Cross-Origin Access in the WebApp Layer

On the other hand, case 3 is a case where each layer's webApp ( webApp Layer ) performs cross-origin access (using fetch, XMLHttpRequest, etc.) to obtain data (for example, custom data in JSON format) to generate the layer's content, and strictly speaking, this is a process that does not involve SVGMap.js. Care for this type of cross-origin access must basically be taken by the developer of each individual layer's webApp.

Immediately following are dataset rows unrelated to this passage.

Lemma InitDecomp_bc_never_sorts_witness :
  exists d,
    pio_iodesc_list
      (id_state (PIOc_InitDecomp_bc env_ok
         (demo_state (demo_ios PIO_RETURN_ERROR PIO_REARR_BOX false) [])
         2048 4 (Some [4; 5]) (Some [1; 2]) (Some [2; 2]) true))
    !! 512 = Some d
    /\ needssort d = false /\ remap d = None /\ map d = [8; 9; 13; 14].
Proof.
  destruct (InitDecomp_bc_never_sorts env_ok
              (demo_state (demo_ios PIO_RETURN_ERROR PIO_REARR_BOX false) [])
              2048 4 [4; 5] [1; 2] [2; 2] true 512
              ltac:(discriminate) eq_refl eq_refl ltac:(discriminate)
              ltac:(discriminate) eq_refl)
    as (d & Hd & Hns & Hremap & Hmap & _).
  exists d. split; [exact Hd | split; [exact Hns | split; [exact Hremap |]]].
  rewrite Hmap. reflexivity.
Defined.





(** ** The descriptor that PIOc_InitDecomp registers *)

Lemma remember_map_fields E compmap gdims d0 d1 :
  remember_map E compmap gdims d0 = Next d1 ->
  dimlen d1 = gdims /\ plan d1 = plan d0.
Proof.
  unfold remember_map.
  destruct (sorted_map E compmap) as [m r].
  repeat case_match; try discriminate; intros [= <-]; simplify_eq;
    split; reflexivity.
Qed.

(** A temporary that is allocated, written and freed leaves the memory as
    it was. *)
Lemma temporary_released st contents written :
  mem (free_block (malloc_block contents st).1
         (store (malloc_block contents st).1 written
            (malloc_block contents st).2))
  = mem st.
Proof.
  cbn. rewrite insert_insert_eq. apply delete_insert_id.
  apply not_elem_of_dom, is_fresh.
Qed.

Lemma create_subset_fields E st ios cm gdims d st' d' :
  create_subset E st ios cm gdims d = (st', Next d') ->
  dimlen d' = dimlen d /\ rearranger d' = rearranger d /\ mem st' = mem st.
Proof.
  unfold create_subset.
  pose proof (temporary_released st (load st cm)) as Htmp.
  destruct (malloc_block (load st cm) st) as [tmp st1] eqn:Hmalloc.
  destruct (run_unique_check E (comp_comm ios) (load st1 tmp))
    as [[ierr ro] written].
  specialize (Htmp written). cbn [fst snd] in Htmp.
  repeat case_match; intros [= <- Hd]; simplify_eq;
    (split; [reflexivity | split; [reflexivity |]]);
    first [reflexivity | exact Htmp].
Qed.

Lemma create_box_fields E st ios pio_type gdims iostart iocount d d' :
  create_box E st ios pio_type gdims iostart iocount d = Next d' ->
  dimlen d' = dimlen d /\ rearranger d' = rearranger d
  /\ (rearranger d <> PIO_REARR_BOX -> plan d' = plan d).
Proof.
  unfold create_box.
  repeat case_match; try discriminate; intros [= <-]; simplify_eq;
    (split; [reflexivity | split; [reflexivity |]]); intros Hne;
    first [reflexivity
          | exfalso; apply Hne;
            match goal with
            | H : (rearranger _ =? PIO_REARR_BOX) = true |- _ =>
                apply Z.eqb_eq in H; exact H
            end].
Qed.

Lemma dims_checked_positive (gdims : list Z) :
  existsb (fun len => len <=? 0) gdims = false ->
  Forall (fun len => 0 < len) gdims.
Proof.
  induction gdims as [| len gdims IH]; cbn; [constructor |].
  intros H. apply orb_false_elim in H as [Hlen Hrest].
  apply Z.leb_gt in Hlen. constructor; auto.
Qed.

However, when accessing via a proxy, it is possible that the proxy used for cases 1 and 2 above will also be used as a proxy common to all layers, and in this case there is a function that can call the proxy set during SVGMap.js initialization using a common function.

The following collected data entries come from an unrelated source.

(** * city_api_server.js: the resilient multi-source fetch orchestrator

    A shallow embedding of [src/city_api_server.js]: the proxy selector
    ([validateProxy], [getValidProxy]), the cached fetcher
    ([axiosWithRotation]), the five category chains ([fetchCityInfo],
    [fetchWeatherData], [fetchNewsData], [fetchEventsData],
    [fetchTrafficData]) and the handler of [GET /api/city/:cityName].

    Asynchronous functions are written in a state-and-exception monad.  The
    state holds the response cache, the clock and the trace of outbound
    effects; everything the outside world decides (upstream answers, probe
    outcomes, random draws, latencies, JavaScript's number formatting) is
    read from a [World].  Console output is not part of the state. *)

From Stdlib Require Import QArith.
From stdpp Require Import base option list strings pretty gmap.

Set Warnings "-register-all".

Local Open Scope string_scope.
Local Open Scope list_scope.
Local Open Scope Z_scope.
Local Open Scope stdpp_scope.

(** ** JavaScript values that can occur in a JSON payload *)

Module Js.

(** A value is what [JSON.parse] can produce, plus [undefined], which
    property access yields for a missing key.  Numbers are rationals (every
    finite double is one); objects are key/value lists in which the first
    binding of a key is the effective one. *)
Inductive value : Type :=
| JUndef
| JNull
| JBool (b : bool)
| JNum (q : Q)
| JStr (s : string)
| JArr (items : list value)
| JObj (fields : list (string * value)).

Definition of_nat (n : nat) : value := JNum (inject_Z (Z.of_nat n)).

(** ToBoolean: [undefined], [null], [false], [0] and the empty string are
    falsy, every array and object is truthy. *)
Definition truthy (v : value) : bool :=
  match v with
  | JUndef | JNull => false
  | JBool b => b
  | JNum q => negb (Qnum q =? 0)
  | JStr s => negb (String.eqb s "")
  | JArr _ | JObj _ => true
  end.

(** [a || b] *)
Definition or_else (a b : value) : value := if truthy a then a else b.

Fixpoint assoc (k : string) (fields : list (string * value)) : value :=
  match fields with
  | [] => JUndef
  | (k', v) :: rest => if String.eqb k k' then v else assoc k rest
  end.

(** [v.k] for the property names the program uses.  Reading a property of
    [undefined] or [null] raises a TypeError ([None]); on an array or a
    string only [length] is defined among those names. *)
Definition get (v : value) (k : string) : option value :=
  match v with
  | JUndef | JNull => None
  | JObj fields => Some (assoc k fields)
  | JArr items => Some (if String.eqb k "length" then of_nat (length items) else JUndef)
  | JStr s => Some (if String.eqb k "length" then of_nat (String.length s) else JUndef)
  | JBool _ | JNum _ => Some JUndef
  end.

(** [v?.k] *)
Definition get_opt (v : value) (k : string) : value :=
  match get v k with
  | Some x => x
  | None => JUndef
  end.

(** [v[0]] *)
Definition first (v : value) : option value :=
  match v with
  | JUndef | JNull => None
  | JArr items => Some (match items with x :: _ => x | [] => JUndef end)
  | JStr s => Some (match s with String c _ => JStr (String c "") | EmptyString => JUndef end)
  | JObj fields => Some (assoc "0" fields)
  | JBool _ | JNum _ => Some JUndef
  end.

Definition has_key (k : string) (v : value) : bool :=
  match v with
  | JObj fields => existsb (fun kv => String.eqb k (fst kv)) fields
  | _ => false
  end.

Fixpoint join (sep : string) (parts : list string) : string :=
  match parts with
  | [] => ""
  | [p] => p
  | p :: rest => p +:+ sep +:+ join sep rest
  end.

Section Conversions.
(** Number::toString and the test [StringToNumber(s) > 0] are the
    engine's; they are parameters here. *)
Variable number_to_string : Q → string.
Variable string_gt0 : string → bool.

(** ToString, as applied by a template literal [`${v}`].  An array is
    joined with commas, [undefined] and [null] elements giving the empty
    string; an object gives "[object Object]", unless it has a key
    [toString] of its own, which hides [Object.prototype.toString] behind
    a value that cannot be called: the conversion then raises a TypeError
    ([None]). *)
Fixpoint to_string (v : value) : option string :=
  match v with
  | JUndef => Some "undefined"
  | JNull => Some "null"
  | JBool true => Some "true"
  | JBool false => Some "false"
  | JNum q => Some (number_to_string q)
  | JStr s => Some s
  | JArr items =>
      option_map (join ",")
        ((fix each (l : list value) : option (list string) :=
            match l with
            | [] => Some []
            | x :: rest =>
                match (match x with
                       | JUndef | JNull => Some ""
                       | _ => to_string x
                       end), each rest with
                | Some s, Some ss => Some (s :: ss)
                | _, _ => None
                end
            end) items)
  | JObj _ => if has_key "toString" v then None else Some "[object Object]"
  end.

(** [v > 0]: [undefined] converts to NaN and [null] to 0, an array or an
    object is converted to a string first. *)
Definition gt0 (v : value) : option bool :=
  match v with
  | JUndef => Some false
  | JNull => Some false
  | JBool b => Some b
  | JNum q => Some (0 <? Qnum q)
  | JStr s => Some (string_gt0 s)
  | JArr _ | JObj _ => option_map string_gt0 (to_string v)
  end.
End Conversions.

End Js.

We will show how to use getCORSURL in a later chapter.

Initializing SVGMap.js

  • Using the above mentioned functions, we will introduce the steps to initialize the root HTML document to easily enable cross-origin access . See the next chapter for corsProxy.js.
    • Full implementation of the root HTML document: GitHub
<!doctype html>
<html>
...
<script type="module">
import { CorsProxy } from 'https://cdn.jsdelivr.net/gh/svgmap/svgmapjs@latest/CorsProxyModule.js';
import { svgMap } from 'https://cdn.jsdelivr.net/gh/svgmap/svgmapjs@latest/SVGMapLv0.1_r18module.js';
window.svgMap=svgMap
var corsProxy = new CorsProxy();

// プロキシの設定
var proxyPath = "https://..url..of../simpleCORSproxy.php?file=";

corsProxy.setService(proxyPath, null, true, true); // 第4パラメータをtrueにするとアクセス先URLをエンコードする
window.corsProxy = corsProxy;
svgMap.setProxyURLFactory(null,null,null, corsProxy.getURLfunction(), true); // ビットイメージ非線形図法変換の時のみプロキシを使う
</script>
...
</html>

corsProxyMoule.js

Here is a library to make initialization easier. gitHub

  • corsProxy.setService(pxUrl , directURLls , useAnonProxy, requireEncoding)
    • pxUrl: Proxy URL
    • directURLls: [List of URLs that do not use the proxy]
    • useAnonProxy: Whether to assign anonymous attribute
    • requireEncoding: Whether to URL encode the URL passed to the proxy service
  • corsProxy.getURLfunction : Gets the function to get the URL via the proxy

Cross-origin access at the webApp layer

The getCORSURL API can be used in webApps of each layer that are registered in the root HTML document (SVGMap page) where SVGMap.js has been initialized for cross-origin access.

This API is a function that allows you to obtain a URL that enables access to the URL of the service you want to access via a commonly prepared cross-origin access server. For example, it can be used as follows:

var dataResponse = await fetch( svgMap.getCORSURL( serviceURL ) );

On the other hand, if the root HTML document (SVGMap page) does not initialize cross-origin access , the webApps in each layer must resolve cross-origin access independently. For example, if https://[myproxy.mydomain.com]/proxy/ a proxy is provided as a proxy for cross-origin access and ?targetURL=serviceURL the destination service is accessed with a query parameter, it would look like this: var dataResponse = await fetch( "https://[myproxy.mydomain.com]/proxy/?targetURL=" + serviceURL );

Nonlinear projection transformation

Projection conversions between Mercator projection and equirectangular projection, etc., involve coordinate transformations that cannot be performed using a linear affine transformation (matrix (a, b, c, d, e, f)).